(** ** New spaces *)

Lemma spaces_empty st : pg_wf (vm_fr st) → spaces ∅ ∅ st.
Proof. intros Hwf. exists ∅. split_and!; [by split|done|done| |done]. intros c. rewrite !lookup_empty. split; by intros [??]. Qed.

Lemma new_step sp G st :
  spaces sp G st →
  let '(c, st') := vmm_create_address_space st in
  ∃ sp' G', astep (0 < avail st)%nat sp VNew (if c =? 0 then RFail else RSpace c) sp' ∧ spaces sp' G' st'.
Proof.
  intros (L & T & X & F & Hr & V). destruct (create_space_spec G L st T) as (c & st' & -> & [(-> & -> & Ha)|(Hp & H0 & H1 & HnG & Gr)]).
  { exists sp, G. split; [apply A_new_fail; lia|]. by exists L. }
  rewrite (proj2 (Z.eqb_neq c 0)) by (destruct Hp; lia). destruct (tree_fresh G L st c T HnG) as [HcG HcL].
  exists (<[c := ∅]> sp), (<[(c, 4%nat, 0) := c]> G). split; [apply A_new, eq_None_not_Some; rewrite Hr, HcG; by intros [??]|].
  exists L. split_and!; [apply Gr|done|done| |].
  - intros x. rewrite !lookup_insert_is_Some', Hr. naive_solver.
  - intros x M u [[<- <-]|[_ H]]%lookup_insert_Some; [by rewrite HcL, lookup_empty|]. rewrite (V x M u H).
    destruct (L !! (x, u)) as [e|] eqn:E; [|done]. cbn. destruct (tr_map _ _ _ T _ _ _ E) as (_ & _ & Hpe & _ & _ & _ & Hn).
    destruct (grows_frame _ _ _ _ _ _ _ Gr Hpe (tree_leaf_refs _ _ _ _ _ _ T E) Hn) as (_ & Hd & _). unfold page_view. by rewrite Hd.
Qed.

(** ** The refinement *)

(** The space an operation is about. *)
Definition op_space (o : vop) : option Z :=
  match o with VNew => None | VFork c | VStore c _ _ | VLoad c _ | VDemand c _ | VExit c => Some c end.

(** The operation can happen: its space exists, its address is a user address, a
    demand fault is for a page that is not there, and reference counts are far from
    their 16 bits at a fork. *)
Definition op_ok sp (o : vop) st : Prop :=
  (∀ c, op_space o = Some c → is_Some (sp !! c)) ∧
  match o with
  | VFork _ => ∀ p, refs st p < 32768
  | VStore _ va _ | VLoad _ va => 0 ≤ va < 2 ^ 47
  | VDemand c va => 0 ≤ va < 2 ^ 47 ∧ sp !! c ≫= lookup (va / 4096) = None
  | VNew | VExit _ => True
  end.

(** The memory an operation may need: a page for a copy, the tables of a child, a
    page and its three tables. *)
Definition op_enough G st (o : vop) : Prop :=
  match o with
  | VFork c => (0 < avail st ∧ tables G c ≤ avail st)%nat
  | VNew | VStore _ _ _ => (0 < avail st)%nat
  | VDemand _ _ => (4 ≤ avail st)%nat
  | VLoad _ _ | VExit _ => True
  end.

Lemma vm_step sp G st o :
  spaces sp G st → op_ok sp o st →
  ∃ r st' sp' G', vm_exec o st = Some (r, st') ∧ astep (op_enough G st o) sp o r sp' ∧ spaces sp' G' st'.
Proof.
  intros HS [Hsp Ho]. destruct o as [|c|c va b|c va|c va|c]; cbn [op_space vm_exec op_enough] in *; try destruct (Hsp c eq_refl) as [M HM].
  - pose proof (new_step sp G st HS) as H. destruct (vmm_create_address_space st) as [c st'], H as (sp' & G' & ? & ?). by eexists _, st', sp', G'.
  - pose proof (fork_step sp G st c M HS HM Ho) as H. destruct (vmm_clone_cow c [] st) as [ch st'], H as (sp' & G' & ? & ?). by eexists _, st', sp', G'.
  - pose proof (store_step sp G st c va b M HS HM Ho) as H. destruct (user_store c va b st) as [r st'], H as (sp' & ? & ?). by exists r, st', sp', G.
  - eexists _, st, sp, G. split; [done|]. split; [by eapply load_step|done].
  - destruct Ho as [Hva HN]. rewrite HM in HN. pose proof (demand_step sp G st c va M HS HM HN Hva) as H.
    destruct (demand_page_fault c va st) as [r st'], H as (sp' & G' & ? & ?). by eexists _, st', sp', G'.
  - destruct (exit_step sp G st c M HS HM) as (G' & st' & -> & ?). exists ROk, st', (delete c sp), G'. split_and!; [done|by eapply A_exit|done].
Qed.

(** What a step does not touch. *)
Lemma astep_other (en : Prop) sp o r sp' x M :
  astep en sp o r sp' → sp !! x = Some M → op_space o ≠ Some x → sp' !! x = Some M.
Proof.
  intros H Hx Ho. assert (Hn : ∀ c, op_space o = Some c → c ≠ x) by congruence. assert (Hnew : ∀ c, sp !! c = None → c ≠ x) by congruence.
  destruct H; first [exact Hx | rewrite lookup_insert_ne; [exact Hx|] | rewrite lookup_delete_ne; [exact Hx|]]; first [by apply Hn | by apply Hnew].
Qed.

(** What a load returns is in the abstract space. *)
Lemma load_view sp G st x va M :
  spaces sp G st → sp !! x = Some M → 0 ≤ va < 2 ^ 47 →
  user_load x va st = match M !! (va / 4096) with Some (_, d) => RByte (d !!! Z.to_nat (va mod 4096)) | None => RFail end.
Proof. intros HS HM Hva. pose proof (load_step sp G st x va M HS HM Hva) as H. inversion H; simplify_eq; by simplify_map_eq. Qed.

(** C6.  Address spaces are private memories: creating a space, forking one
    copy-on-write, a program's loads and stores with the faults they take, a demand-zero
    page and the exit of a space, on the page tables and the reference counts, do what
    the same operations do on independent finite maps from pages to bytes.  The spaces
    have no shared-memory region (a fork leaves those writable in both) and no page
    that was swapped out, and at a fork every page has fewer than 32768 references.
    Every operation returns; it fails only when there is no memory for what it needs,
    and a fork that runs out of memory gives the child a part of the pages. *)
Theorem cow_refines_private_memories sp G st o :
  spaces sp G st → op_ok sp o st →
  ∃ r st' sp' G', vm_exec o st = Some (r, st') ∧ astep (op_enough G st o) sp o r sp' ∧ spaces sp' G' st'.
Proof. apply vm_step. Qed.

━━━

→ WORK REQUIRED:
However many lines the data holds, return each one exactly.

→ RESPONSE AREA:
(** ** New spaces *)

Lemma spaces_empty st : pg_wf (vm_fr st) → spaces ∅ ∅ st.
Proof. intros Hwf. exists ∅. split_and!; [by split|done|done| |done]. intros c. rewrite !lookup_empty. split; by intros [??]. Qed.

Lemma new_step sp G st :
  spaces sp G st →
  let '(c, st') := vmm_create_address_space st in
  ∃ sp' G', astep (0 < avail st)%nat sp VNew (if c =? 0 then RFail else RSpace c) sp' ∧ spaces sp' G' st'.
Proof.
  intros (L & T & X & F & Hr & V). destruct (create_space_spec G L st T) as (c & st' & -> & [(-> & -> & Ha)|(Hp & H0 & H1 & HnG & Gr)]).
  { exists sp, G. split; [apply A_new_fail; lia|]. by exists L. }
  rewrite (proj2 (Z.eqb_neq c 0)) by (destruct Hp; lia). destruct (tree_fresh G L st c T HnG) as [HcG HcL].
  exists (<[c := ∅]> sp), (<[(c, 4%nat, 0) := c]> G). split; [apply A_new, eq_None_not_Some; rewrite Hr, HcG; by intros [??]|].
  exists L. split_and!; [apply Gr|done|done| |].
  - intros x. rewrite !lookup_insert_is_Some', Hr. naive_solver.
  - intros x M u [[<- <-]|[_ H]]%lookup_insert_Some; [by rewrite HcL, lookup_empty|]. rewrite (V x M u H).
    destruct (L !! (x, u)) as [e|] eqn:E; [|done]. cbn. destruct (tr_map _ _ _ T _ _ _ E) as (_ & _ & Hpe & _ & _ & _ & Hn).
    destruct (grows_frame _ _ _ _ _ _ _ Gr Hpe (tree_leaf_refs _ _ _ _ _ _ T E) Hn) as (_ & Hd & _). unfold page_view. by rewrite Hd.
Qed.

(** ** The refinement *)

(** The space an operation is about. *)
Definition op_space (o : vop) : option Z :=
  match o with VNew => None | VFork c | VStore c _ _ | VLoad c _ | VDemand c _ | VExit c => Some c end.

(** The operation can happen: its space exists, its address is a user address, a
    demand fault is for a page that is not there, and reference counts are far from
    their 16 bits at a fork. *)
Definition op_ok sp (o : vop) st : Prop :=
  (∀ c, op_space o = Some c → is_Some (sp !! c)) ∧
  match o with
  | VFork _ => ∀ p, refs st p < 32768
  | VStore _ va _ | VLoad _ va => 0 ≤ va < 2 ^ 47
  | VDemand c va => 0 ≤ va < 2 ^ 47 ∧ sp !! c ≫= lookup (va / 4096) = None
  | VNew | VExit _ => True
  end.

(** The memory an operation may need: a page for a copy, the tables of a child, a
    page and its three tables. *)
Definition op_enough G st (o : vop) : Prop :=
  match o with
  | VFork c => (0 < avail st ∧ tables G c ≤ avail st)%nat
  | VNew | VStore _ _ _ => (0 < avail st)%nat
  | VDemand _ _ => (4 ≤ avail st)%nat
  | VLoad _ _ | VExit _ => True
  end.

Lemma vm_step sp G st o :
  spaces sp G st → op_ok sp o st →
  ∃ r st' sp' G', vm_exec o st = Some (r, st') ∧ astep (op_enough G st o) sp o r sp' ∧ spaces sp' G' st'.
Proof.
  intros HS [Hsp Ho]. destruct o as [|c|c va b|c va|c va|c]; cbn [op_space vm_exec op_enough] in *; try destruct (Hsp c eq_refl) as [M HM].
  - pose proof (new_step sp G st HS) as H. destruct (vmm_create_address_space st) as [c st'], H as (sp' & G' & ? & ?). by eexists _, st', sp', G'.
  - pose proof (fork_step sp G st c M HS HM Ho) as H. destruct (vmm_clone_cow c [] st) as [ch st'], H as (sp' & G' & ? & ?). by eexists _, st', sp', G'.
  - pose proof (store_step sp G st c va b M HS HM Ho) as H. destruct (user_store c va b st) as [r st'], H as (sp' & ? & ?). by exists r, st', sp', G.
  - eexists _, st, sp, G. split; [done|]. split; [by eapply load_step|done].
  - destruct Ho as [Hva HN]. rewrite HM in HN. pose proof (demand_step sp G st c va M HS HM HN Hva) as H.
    destruct (demand_page_fault c va st) as [r st'], H as (sp' & G' & ? & ?). by eexists _, st', sp', G'.
  - destruct (exit_step sp G st c M HS HM) as (G' & st' & -> & ?). exists ROk, st', (delete c sp), G'. split_and!; [done|by eapply A_exit|done].
Qed.

(** What a step does not touch. *)
Lemma astep_other (en : Prop) sp o r sp' x M :
  astep en sp o r sp' → sp !! x = Some M → op_space o ≠ Some x → sp' !! x = Some M.
Proof.
  intros H Hx Ho. assert (Hn : ∀ c, op_space o = Some c → c ≠ x) by congruence. assert (Hnew : ∀ c, sp !! c = None → c ≠ x) by congruence.
  destruct H; first [exact Hx | rewrite lookup_insert_ne; [exact Hx|] | rewrite lookup_delete_ne; [exact Hx|]]; first [by apply Hn | by apply Hnew].
Qed.

(** What a load returns is in the abstract space. *)
Lemma load_view sp G st x va M :
  spaces sp G st → sp !! x = Some M → 0 ≤ va < 2 ^ 47 →
  user_load x va st = match M !! (va / 4096) with Some (_, d) => RByte (d !!! Z.to_nat (va mod 4096)) | None => RFail end.
Proof. intros HS HM Hva. pose proof (load_step sp G st x va M HS HM Hva) as H. inversion H; simplify_eq; by simplify_map_eq. Qed.

(** C6.  Address spaces are private memories: creating a space, forking one
    copy-on-write, a program's loads and stores with the faults they take, a demand-zero
    page and the exit of a space, on the page tables and the reference counts, do what
    the same operations do on independent finite maps from pages to bytes.  The spaces
    have no shared-memory region (a fork leaves those writable in both) and no page
    that was swapped out, and at a fork every page has fewer than 32768 references.
    Every operation returns; it fails only when there is no memory for what it needs,
    and a fork that runs out of memory gives the child a part of the pages. *)
Theorem cow_refines_private_memories sp G st o :
  spaces sp G st → op_ok sp o st →
  ∃ r st' sp' G', vm_exec o st = Some (r, st') ∧ astep (op_enough G st o) sp o r sp' ∧ spaces sp' G' st'.
Proof. apply vm_step. Qed.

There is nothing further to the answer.